A River Changes Course | |
Director: | Kalyanee Mam |
Starring: | Sari Math, Khieu Mok, Sav Samourn |
Producer: | Kalyanee Mam, Ratanak LengExecutive Produced by Youk Chhang |
Editing: | Chris Brown |
Music: | David Mendez |
Runtime: | 83 minutes |
Country: | Cambodia |
Language: | Khmer, Jarai |
A River Changes Course is a 2013 documentary by Kalyanee Mam. The film explores the damage rapid development has wrought in her native Cambodia on both a human and environmental level.[1] The film premiered at the 2013 Sundance Film Festival on January 21, 2013 and won the Grand Jury Prize for World Documentary. The film also received the Golden Gate Award for Best Documentary Feature at the 2013 San Francisco International Film Festival.[2]
"We've worked so hard on this land,” says Sav Samourn. “And now they've come to destroy it all. Sooner or later it will all be gone.”
A River Changes Course intimately captures the stories of three families living in Cambodia as they strive to maintain their traditional ways of life amid rapid development and environmental degradation.
Deep in the jungle, Sav Samourn struggles as large companies encroach and “progress” claims the life-giving forests. She discovers there's little room for wild animals, ghosts – and the home she has always known.
In a fishing hamlet, Sari Math must quit school to help support his family. But as the fish catch dwindles, Sari and his family find their livelihood threatened.
In a village, Khieu Mok must leave to seek work in a Phnom Penh factory to help pay her family's debts. But city life proves no better, and Khieu struggles between her need to send money home and her duty to be with her loved ones.
From Cambodia's forests to its rivers, from its idyllic rice fields to the capital's pulsing heart, forces of radical change are transforming the landscape of the country – and the dreams of its people.
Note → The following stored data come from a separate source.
(** A slab on its way goes to the pool's free list. *)
Lemma pool_park st own lives x hold s' :
  pool_inv st own lives (x :: hold) -> sa_inv s' own -> slab_frame x (slabAllocator_ st) s' ->
  SlabAllocator.isValidSlab s' x = true ->
  (let h := SlabAllocator.header (slabAllocator_ st) (SlabAllocator.slabIdx (slabAllocator_ st) x) in
   let h' := SlabAllocator.header s' (SlabAllocator.slabIdx (slabAllocator_ st) x) in
   classId h' = classId h /\ isMarkedForRelease h' = isMarkedForRelease h) ->
  pool_inv (mkPoolState s' (set_currSlabAllocSize (u64 (currSlabAllocSize_ (pool st) + - kSize))
    (set_freeSlabs (freeSlabs_ (pool st) ++ [x]) (pool st)))) own lives hold.
Proof.
  intros Hinv Hsa Hf Hv [Hc Hm]. destruct (pool_hold_fresh _ _ _ _ _ Hinv) as (H1 & H2 & H3 & H4).
  destruct (pl_free _ _ _ _ Hinv x) as [H5 H6]; [set_solver|].
  apply (pool_shift st own lives (x :: hold) s' _ (freeSlabs_ (pool st) ++ [x]) hold x); try done.
  - rewrite <- app_assoc. change ([x] ++ hold) with (x :: hold).
    by pose proof (pl_nodup _ _ _ _ Hinv) as (? & _)%NoDup_app.
  - set_solver.
  - split; [set_solver|done].
  - cbv zeta. by rewrite Hc, Hm.
  - rewrite (pl_slabsize _ _ _ _ Hinv), u64_shift. cbn [length]. f_equal. lia.
  - by right.
  - by left.
Qed.

(** Where [releaseSlab] puts a slab. *)
Definition released_to (madviseOk : bool) (mode : SlabReleaseMode) x (receiver : Z)
    st (own : gmap Z Z) st' (own' : gmap Z Z) : Prop :=
  match mode with
  | kResize => own' = delete x own /\ x ∈ SlabAllocator.freeSlabs_ (slabAllocator_ st')
  | kAdvise =>
      if madviseOk || SlabAllocator.pretendMadvise_ (slabAllocator_ st)
      then own' = delete x own /\ x ∈ SlabAllocator.advisedSlabs_ (slabAllocator_ st') /\
           curSlabsAdvised_ (pool st') = u64 (curSlabsAdvised_ (pool st) + 1)
      else own' = own /\ x ∈ freeSlabs_ (pool st')
  | kRebalance =>
      own' = own /\
      if receiver =? kInvalidClassId then x ∈ freeSlabs_ (pool st')
      else exists c, ac_ (pool st') !! Z.to_nat receiver = Some c /\ x ∈ AllocationClass.freeSlabs_ c
  end.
The film's original Khmer title, Kbang Tik Tonle, is the traditional practice of dipping one's hands into the water and drinking the water with both hands. This single act connects the Cambodian people to the water, to nature, and ultimately to life.
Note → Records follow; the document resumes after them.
(* ===== verification/MemoryPoolManagerSpec.v ===== *)
(** * Memory pool manager: correctness and theorems *)

From S2P Require Import Prelude Slab Preserves MemoryPoolManager.
From S2P Require SlabAllocator SlabAllocatorSpec MemoryPool.
From stdpp Require Import base tactics numbers gmap list strings.

#[local] Open Scope Z_scope.
#[local] Open Scope cachelib_scope.

(** ** Memory pool manager: correctness

    The pools by id and by name, the sum of their sizes, and the arithmetic of
    the slabs to advise away or reclaim. *)

Implicit Types (st : ManagerState) (g : MemoryPoolManager) (id : Z) (ids : list Z).

(** ** Targets *)

Section targets.
Context (N T : Z) (u : gmap Z Z) (HN : 0 <= N < 2 ^ 32) (HT : 0 < T < 2 ^ 32).

Definition share id : Z := at_ u id * N / T.
Definition part id : Z := (at_ u id * N) mod T.

Definition in_bounds ids : Prop := forall id, id ∈ ids -> 0 <= at_ u id <= T.

Lemma share_bounds id : 0 <= at_ u id <= T -> 0 <= share id <= N /\ 0 <= part id < T /\
  at_ u id * N = T * share id + part id.
Proof using HN HT.
  intros Hu. unfold share, part. pose proof (Z.mod_pos_bound (at_ u id * N) T ltac:(lia)).
  pose proof (Z.div_mod (at_ u id * N) T ltac:(lia)). split_and!; try lia.
  - apply Z.div_pos; nia.
  - apply Z.div_le_upper_bound; nia.
Qed.

(** The first loop writes the shares. *)
Lemma byShare_spec ids targets sum :
  in_bounds ids -> NoDup ids -> 0 <= sum -> sum + sumZ (share <$> ids) < 2 ^ 64 ->
  exists targets', targetsByShare N T u ids targets sum = (targets', sum + sumZ (share <$> ids)) /\
    forall id, at_ targets' id = if decide (id ∈ ids) then share id else at_ targets id.
Proof using HN HT.
  revert targets sum. induction ids as [|i ids IH]; intros targets sum Hb Hnd Hs Hlt; cbn [targetsByShare].
  { exists targets. cbn. rewrite Z.add_0_r. split; [done|]. intros id. by rewrite decide_False by set_solver. }
  apply NoDup_cons in Hnd as [Hni Hnd]. cbn [fmap list_fmap] in Hlt |- *.
  change (sumZ (share i :: _)) with (share i + sumZ (share <$> ids)) in Hlt |- *.
  destruct (share_bounds i) as (Hsi & _ & _); [apply Hb; set_solver|].
  assert (Hb' : in_bounds ids) by (intros id Hid; apply Hb; set_solver).
  assert (Hnn : 0 <= sumZ (share <$> ids)).
  { apply sumZ_nonneg. intros x (id & -> & Hid)%list_elem_of_fmap. by apply share_bounds, Hb'. }
  rewrite (u64_small (at_ u i * N)) by (destruct (Hb i ltac:(set_solver)); unfold is_u64; nia).
  fold (share i). rewrite u64_small by (unfold is_u64; lia).
  destruct (IH (<[i := share i]> targets) (sum + share i) Hb' Hnd ltac:(lia) ltac:(lia)) as (t' & Hrun & Ht).
  exists t'. split; [rewrite Hrun; f_equal; lia|]. intros id. rewrite Ht.
  destruct (decide (id ∈ ids)) as [Hin|Hin]; [by rewrite decide_True by set_solver|].
  unfold at_. destruct (decide (id = i)) as [->|Hne].
  - rewrite lookup_insert_eq, decide_True by set_solver. done.
  - rewrite lookup_insert_ne, decide_False by set_solver. done.
Qed.

(** The second loop raises shares that were rounded down, until the sum is
    [N]. *)
Lemma remainder_spec ids targets sum :
  in_bounds ids -> NoDup ids -> 0 <= sum <= N ->
  (forall id, id ∈ ids -> at_ targets id = share id) ->
  T * (N - sum) <= sumZ (part <$> ids) ->
  exists targets', targetsRemainder N T u ids targets sum = (targets', N) /\
    (forall id, id ∉ ids -> at_ targets' id = at_ targets id) /\
    (forall id, id ∈ ids -> at_ targets' id = share id \/ (at_ targets' id = share id + 1 /\ 0 < part id)) /\
    sumZ (at_ targets' <$> ids) = sumZ (at_ targets <$> ids) + (N - sum).
Proof using HN HT.
  revert targets sum. induction ids as [|i ids IH]; intros targets sum Hb Hnd Hs Ht Hp; cbn [targetsRemainder].
  { cbn in Hp. assert (sum = N) as -> by nia. exists targets. cbn. split_and!; try done; [set_solver|lia]. }
  apply NoDup_cons in Hnd as [Hni Hnd]. cbn [fmap list_fmap] in Hp |- *.
  change (sumZ (part i :: _)) with (part i + sumZ (part <$> ids)) in Hp.
  destruct (share_bounds i) as (Hsi & Hpi & Hdm); [apply Hb; set_solver|].
  assert (Hb' : in_bounds ids) by (intros id Hid; apply Hb; set_solver).
  destruct (Hb i ltac:(set_solver)) as [Hu0 Hu1].
  destruct (Z.ltb_spec sum N) as [Hlt|Hge].
  2: { assert (sum = N) as -> by lia. exists targets. split_and!; [done|done| |lia].
       intros id Hid. left. by apply Ht. }
  rewrite (Ht i) by set_solver. rewrite (u64_small (share i * T)) by (unfold is_u64; nia).
  assert (Hcmp : share i * T / N <? at_ u i = (0 <? part i)).
  { destruct (Z.ltb_spec 0 (part i)) as [Hpos|Hz].
    - apply Z.ltb_lt. apply Z.div_lt_upper_bound; nia.
    - apply Z.ltb_ge. apply Z.div_le_lower_bound; nia. }
  rewrite Hcmp. destruct (Z.ltb_spec 0 (part i)) as [Hpos|Hz].
  - rewrite (u64_small (sum + 1)), (u64_small (share i + 1)) by (unfold is_u64; lia).
    destruct (IH (<[i := share i + 1]> targets) (sum + 1) Hb' Hnd ltac:(lia)) as (t' & Hrun & H1 & H2 & H3).
    + intros id Hid. unfold at_. rewrite lookup_insert_ne by (intros ->; done). apply Ht. set_solver.
    + lia.
    + exists t'. split; [done|].
      assert (Hi : at_ t' i = share i + 1) by (rewrite H1 by done; unfold at_; by rewrite lookup_insert_eq).
      assert (Heq : sumZ (at_ (<[i:=share i + 1]> targets) <$> ids) = sumZ (at_ targets <$> ids)).
      { f_equal. apply list_fmap_ext. intros k id Hk. unfold at_. rewrite lookup_insert_ne; [done|].
        intros ->. by apply list_elem_of_lookup_2 in Hk. }
      split_and!.
      * intros id Hid. rewrite H1 by set_solver. unfold at_. by rewrite lookup_insert_ne by set_solver.
      * intros id [->|Hid]%elem_of_cons; [by right|by apply H2].
      * change (sumZ (at_ t' i :: _)) with (at_ t' i + sumZ (at_ t' <$> ids)).
        change (sumZ (share i :: ?l)) with (share i + sumZ l). rewrite H3, Heq, Hi. lia.
  - destruct (IH targets sum Hb' Hnd Hs) as (t' & Hrun & H1 & H2 & H3);
      [intros id Hid; apply Ht; set_solver|lia|].
    exists t'. split; [done|]. split_and!.
    + intros id Hid. apply H1. set_solver.
    + intros id [->|Hid]%elem_of_cons; [left; rewrite H1 by done; apply Ht; set_solver|by apply H2].
    + change (sumZ (at_ t' i :: _)) with (at_ t' i + sumZ (at_ t' <$> ids)).
      change (sumZ (share i :: ?l)) with (share i + sumZ l).
      rewrite H3, (H1 i), (Ht i) by set_solver. lia.
Qed.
The film premiered at the 2013 Sundance Film Festival on January 21, 2013. It also screened at The San Francisco International Film Festival, Full Frame Documentary Film Festival, Seattle International Film Festival, The Los Angeles Asian Pacific Film Festival, Environmental Film Festival at Yale, Environmental Film Festival in the Nation's Capital, RiverRun International Film Festival, Atlanta Film Festival, Nashville Film Festival, Green Film Festival in Seoul, Docville International Documentary Film Festival, Lincoln Film Society - Season Of Cambodia, The Museum of Modern Art ContemporAsian Film Program, Sydney Film Festival, Biografilm Festival, Jerusalem Film Festival, DocFest Munich, and many more prior to its theatrical release and broadcast worldwide.
During its theatrical run, The New York Times selected A River Changes Course as a "NYT Critics' Pick".[3] Nicole Herrington found Ms. Mam's "intimate portrait of three Cambodian families struggling to maintain their ways of life amid environmental degradation caused by development is a beautiful example of the form. Instead of delving into the politics of their plight, Ms. Mam delivers a universal story" and that "this human story is profound enough to stand on its own."[4]
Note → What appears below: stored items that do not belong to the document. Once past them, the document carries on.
(* ===== verification/MemoryAllocatorSpec.v ===== *)
(** * Memory allocator: invariant and theorems *)

From S2P Require Import Prelude Slab SlabAllocatorProofs AllocationClassProofs AllocationClassSpec AllocationClassClaims MemoryPool MemoryPoolLookup MemoryPoolFrame MemoryPoolProofs MemoryPoolOps MemoryPoolSpec Preserves MemoryPoolManager MemoryPoolManagerSpec.
From S2P Require SlabAllocator SlabAllocatorSpec AllocationClass MemoryAllocator.
From stdpp Require Import base tactics numbers gmap list strings.

#[local] Open Scope Z_scope.
#[local] Open Scope cachelib_scope.

(** ** Memory allocator: correctness

    Several pools on one slab allocator: what a pool does leaves the others as
    they are, and the invariant of the allocator. *)

Abbreviation SA := SlabAllocator.SlabAllocator.

Implicit Types (s : SA) (own : gmap Z Z) (id : Z) (p : MemoryPool).

(** ** A pool among others *)

(** Slabs nobody owns have headers without a pool. *)
Definition unowned_ok s own : Prop :=
  forall y, SlabAllocator.isValidSlab s y = true -> own !! y = None ->
    poolId (SlabAllocator.header s (SlabAllocator.slabIdx s y)) = kInvalidPoolId.

Lemma eff_idx id s own s' own' y :
  pool_eff id s own s' own' -> SlabAllocator.slabIdx s' y = SlabAllocator.slabIdx s y.
Proof. intros (Hst & _). unfold SlabAllocator.slabIdx. by rewrite Hst. Qed.

Lemma eff_unowned id s own s' own' :
  pool_eff id s own s' own' -> unowned_ok s own -> unowned_ok s' own'.
Proof.
  intros Heff Hu y Hv Ho. rewrite (eff_idx _ _ _ _ _ _ Heff).
  destruct Heff as (_ & _ & _ & H4). destruct (H4 y Hv Ho) as [|(H5 & H6 & H7)]; [done|].
  rewrite H7. by apply Hu.
Qed.

(** The headers of the slabs of pool [j], seen from [j]. *)
Lemma eff_header_of id s own s' own' j y :
  sa_inv s own -> sa_inv s' own' -> unowned_ok s' own' -> pool_eff id s own s' own' -> j <> id -> 0 <= j ->
  SlabAllocator.isValidSlab s' y = true ->
  poolId (SlabAllocator.header s' (SlabAllocator.slabIdx s' y)) = j ->
  own !! y = Some j /\ own' !! y = Some j /\ SlabAllocator.isValidSlab s y = true /\
  SlabAllocator.header s' (SlabAllocator.slabIdx s' y) = SlabAllocator.header s (SlabAllocator.slabIdx s y).
Proof.
  intros Hsa Hsa' Hu Heff Hj Hj0 Hv Hp. destruct (own' !! y) as [k|] eqn:Ho.
  - destruct (inv_own _ _ Hsa' y k Ho) as [_ Hk]. assert (k = j) as -> by congruence.
    assert (Hoj : own !! y = Some j) by (by apply Heff). split_and!; try done.
    + eapply sa_owned_valid; [done|]. by eapply elem_of_dom_2.
    + rewrite (eff_idx _ _ _ _ _ _ Heff). destruct Heff as (_ & _ & H3 & _). by apply (H3 y j).
  - rewrite (Hu y Hv Ho) in Hp. unfold kInvalidPoolId in Hp. lia.
Qed.

Lemma eff_keeps id s own s' own' j y :
  sa_inv s' own' -> pool_eff id s own s' own' -> j <> id -> own !! y = Some j ->
  own' !! y = Some j /\ SlabAllocator.isValidSlab s' y = true /\
  SlabAllocator.header s' (SlabAllocator.slabIdx s' y) = SlabAllocator.header s (SlabAllocator.slabIdx s y).
Proof.
  intros Hsa' Heff Hj Ho. assert (Ho' : own' !! y = Some j) by (by apply Heff). split_and!; [done| |].
  - eapply sa_owned_valid; [done|]. by eapply elem_of_dom_2.
  - rewrite (eff_idx _ _ _ _ _ _ Heff). destruct Heff as (_ & _ & H3 & _). by apply (H3 y j).
Qed.

(** A class of another pool keeps its invariant. *)
Lemma class_survives id s own s' own' c L :
  sa_inv s own -> sa_inv s' own' -> unowned_ok s' own' -> pool_eff id s own s' own' ->
  AllocationClass.poolId_ c <> id -> 0 <= AllocationClass.poolId_ c ->
  (forall y, slab_of c y -> own !! y = Some (AllocationClass.poolId_ c)) ->
  ac_inv (mkACState s c) [] L -> ac_inv (mkACState s' c) [] L.
Proof.
  intros Hsa Hsa' Hu Heff Hne H0 Hown Hinv. destruct Hinv. split; cbn in *; try done.
  - apply Hsa'.
  - intros y Hy. destruct (ai_slab y Hy) as (Hv & Hh).
    destruct (eff_keeps _ _ _ _ _ _ _ Hsa' Heff Hne (Hown y Hy)) as (_ & Hv' & He).
    split; [done|]. unfold hdr in *. cbn in *. by rewrite He.
  - intros y Hv Hp Hc. unfold hdr in *. cbn in *.
    destruct (eff_header_of id s own s' own' _ y Hsa Hsa' Hu Heff Hne H0 Hv Hp) as (_ & _ & Hv0 & He).
    rewrite He in Hp, Hc. by apply ai_owned.
Qed.

(** What pool [id] does keeps the invariant of another pool. *)
Lemma pool_survives {base : Base} id s own s' own' p l :
  pool_inv (mkPoolState s p) own l [] -> sa_inv s' own' -> unowned_ok s' own' ->
  pool_eff id s own s' own' -> id_ p <> id ->
  @pool_inv (base_at s' own' base_lost) (mkPoolState s' p) own' l [].
Proof.
  intros Hinv Hsa' Hu Heff Hne. destruct Hinv. cbn in *.
  split; cbn [slabAllocator_ pool app] in *; try done.
  - intros i c L Hi HL. destruct (pl_class i c L Hi HL) as (Ha & H1 & H2 & H3). split_and!; try done.
    eapply (class_survives id s own); try done; [by rewrite H2|rewrite H2; lia|].
    intros y Hy. rewrite H2. apply pl_own. apply elem_of_app. right. apply pool_slabs_elem. by exists i, c.
  - intros x. rewrite <- pl_own. by apply Heff.
  - intros x Hx. assert (Ho : own !! x = Some (id_ p)) by (apply pl_own; set_solver).
    destruct (eff_keeps _ _ _ _ _ _ _ Hsa' Heff Hne Ho) as (_ & _ & He). rewrite He. by apply pl_free.
  - apply pool_eff_refl.
Qed.

(** The same pool seen from where it is now. *)
Lemma pool_rebase {base : Base} s own p l :
  pool_inv (mkPoolState s p) own l [] -> @pool_inv (base_at s own base_lost) (mkPoolState s p) own l [].
Proof. intros []. split; cbn in *; try done. apply pool_eff_refl. Qed.

(** ** Invariant *)

(** The allocations held, per pool and class. *)
Abbreviation heap := (list (list (gset Z))).

(** The number of slabs of its free list each pool has released. *)
Class Lost : Type := lost_of : Z -> nat.

Section lost.
Context {F : Lost}.

Record al_inv (g : ManagerState) own (h : heap) : Prop := {
  al_mgr : mgr_inv g;
  al_sa : sa_inv (slabAlloc_ g) own;
  al_unowned : unowned_ok (slabAlloc_ g) own;
  al_len : Z.of_nat (length h) = nextPoolId_ (mgr g);
  al_owner x j : own !! x = Some j -> 0 <= j < nextPoolId_ (mgr g);
  al_fresh id : nextPoolId_ (mgr g) <= id -> lost_of id = 0%nat;
  al_pool id p l : 0 <= id < nextPoolId_ (mgr g) -> poolAt (mgr g) id = Ok p -> h !! Z.to_nat id = Some l ->
    @pool_inv (base_at (slabAlloc_ g) own (lost_of id)) (mkPoolState (slabAlloc_ g) p) own l []
}.

Lemma al_pool_at g own h id :
  al_inv g own h -> 0 <= id < nextPoolId_ (mgr g) ->
  exists p l, poolAt (mgr g) id = Ok p /\ h !! Z.to_nat id = Some l /\ id_ p = id /\ 0 <= maxSize_ p /\
    @pool_inv (base_at (slabAlloc_ g) own (lost_of id)) (mkPoolState (slabAlloc_ g) p) own l [].
Proof.
  intros Hinv Hid. destruct (mg_pool _ (al_mgr _ _ _ Hinv) id Hid) as (p & Hp & Hi & Hm).
  destruct (lookup_lt_is_Some_2 h (Z.to_nat id)) as [l Hl]; [pose proof (al_len _ _ _ Hinv); lia|].
  exists p, l. split_and!; try done. by apply (al_pool _ _ _ Hinv id).
Qed.

End lost.

(** One pool goes from its state to another that satisfies its invariant. *)
Lemma al_set (F F' : Lost) g own h id ps own' l' :
  @al_inv F g own h -> 0 <= id < nextPoolId_ (mgr g) -> id_ (pool ps) = id ->
  (forall j, j <> id -> F' j = F j) ->
  @pool_inv (base_at (slabAlloc_ g) own (F' id)) ps own' l' [] ->
  mgr_inv (mkManagerState (slabAllocator_ ps) (set_pool id (pool ps) (mgr g))) ->
  @al_inv F' (mkManagerState (slabAllocator_ ps) (set_pool id (pool ps) (mgr g))) own' (<[Z.to_nat id := l']> h).
Proof.
  intros Hinv Hid Hpi HF Hps Hm. pose proof (pl_eff _ _ _ _ Hps) as Heff. pose proof (pl_sa _ _ _ _ Hps) as Hsa.
  rewrite Hpi in Heff. cbn in Heff. pose proof (eff_unowned _ _ _ _ _ Heff (al_unowned _ _ _ Hinv)) as Hun.
  pose proof (al_len _ _ _ Hinv) as Hlen. pose proof (mg_len _ (al_mgr _ _ _ Hinv)) as Hpl.
  pose proof (mg_next _ (al_mgr _ _ _ Hinv)) as Hnx.
  split; cbn [slabAlloc_ mgr]; try done.
  - by rewrite length_insert.
  - intros x j Ho. cbn. destruct (decide (j = id)) as [->|Hne]; [done|]. eapply (al_owner _ _ _ Hinv x).
    by apply Heff.
  - intros j Hj. cbn in Hj. unfold lost_of. rewrite HF by lia. by apply (al_fresh _ _ _ Hinv).
  - intros j q l Hj Hq Hl. cbn in Hj. rewrite poolAt_set in Hq by (rewrite ?Hpl; lia).
    unfold lost_of. destruct (decide (j = id)) as [->|Hne].
    + injection Hq as <-. rewrite list_lookup_insert_eq in Hl by lia. injection Hl as <-.
      destruct ps. by apply (pool_rebase (base := base_at (slabAlloc_ g) own (F' id))).
    + rewrite list_lookup_insert_ne in Hl by lia. rewrite HF by done.
      eapply (pool_survives (base := base_at (slabAlloc_ g) own (F j)) id); try done.
      * by eapply (al_pool _ _ _ Hinv j).
      * destruct (mg_pool _ (al_mgr _ _ _ Hinv) j Hj) as (q' & Hq' & Hi & _). congruence.
Qed.

Section lost.
Context {F : Lost}.

(** A step of a pool, which keeps its id and limit. *)
Lemma al_pool_step g own h id p l ps l' :
  al_inv g own h -> 0 <= id < nextPoolId_ (mgr g) -> poolAt (mgr g) id = Ok p -> h !! Z.to_nat id = Some l ->
  pool_step (mkPoolState (slabAlloc_ g) p) l ps l' -> pool_frame (mkPoolState (slabAlloc_ g) p) ps ->
  exists own', al_inv (mkManagerState (slabAllocator_ ps) (set_pool id (pool ps) (mgr g))) own'
    (<[Z.to_nat id := l']> h).
Proof.
  intros Hinv Hid Hp Hl Hstep (Hr%same_region_slabs & Hpi & Hpm & _). cbn in Hr, Hpi, Hpm.
  destruct (al_pool_at _ _ _ _ Hinv Hid) as (p' & l0 & Hp' & Hl' & Hi & Hm & Hpool).
  assert (p' = p) as -> by congruence. assert (l0 = l) as -> by congruence. clear Hp' Hl'.
  destruct (pool_step_inv _ _ _ _ _ Hstep Hpool) as [own' Hinv']. exists own'. apply (al_set F F g own); try done.
  { congruence. }
  pose proof (mg_sum _ (al_mgr _ _ _ Hinv)).
  apply (mgr_set g id _ p); try done; [by apply Hinv|congruence|rewrite Hpm; lia|rewrite Hpm; lia].
Qed.

(** ** Limits of pools *)

(** Only limits of pools differ. *)
Definition only_limits (g g' : ManagerState) : Prop :=
  slabAlloc_ g' = slabAlloc_ g /\ nextPoolId_ (mgr g') = nextPoolId_ (mgr g) /\
  forall id p', poolAt (mgr g') id = Ok p' -> exists p n, poolAt (mgr g) id = Ok p /\ p' = set_maxSize n p.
Joe Morgenstern of The Wall Street Journal wrote, "Beautiful images can be a distraction in a serious documentary, but that's hardly the case here. They draw us in so we can better understand the hurtling changes that endanger the future of Cambodia and, by extension, much of the developing world."[5]
While Sheri Linden of the Los Angeles Times found "Mam's camera work is exquisite in its immediacy and agility. One of the most striking aspects of her film is the intimacy it achieves without feeling intrusive or turning her subjects into fodder for a message."[6]
During its festival run, Doug Cummings at LA Weekly highlighted the film as one of four movies to see at the Los Angeles Asian Pacific Film Festival, regarding it as “a beautifully lensed and compelling portrait,” “Mam's eye for composition is extraordinary,” and concluding that “never alarmist or sensational, the film grips with quiet sincerity.”[7]
Writing for the San Francisco Bay Guardian, Dennis Harvey picked the film as one of five must-see documentaries at the San Francisco International Film Festival calling it “a vividly-shot, meditative look at lives being forced to modernize.”[8]
The Huffington Post called the film “breathtakingly beautiful…breaks new ground,”[9] echoing the words of The Phnom Penh Post, which noted the film as “a profound new take on the Cambodian experience.”[10] After its Australian premiere at the Sydney Film Festival, The AU Review found “The power of the film is in the telling of it”[11] while Bermuda News concurred that this “cinematically spectacular and sensory journey is a profound portrait.”[12] Khmericain, a multimedia website for Cambodian-Americans wrote this in their review: “The raw, straightforward portrayal compels us to think…and find parallels to our own experience.”[13]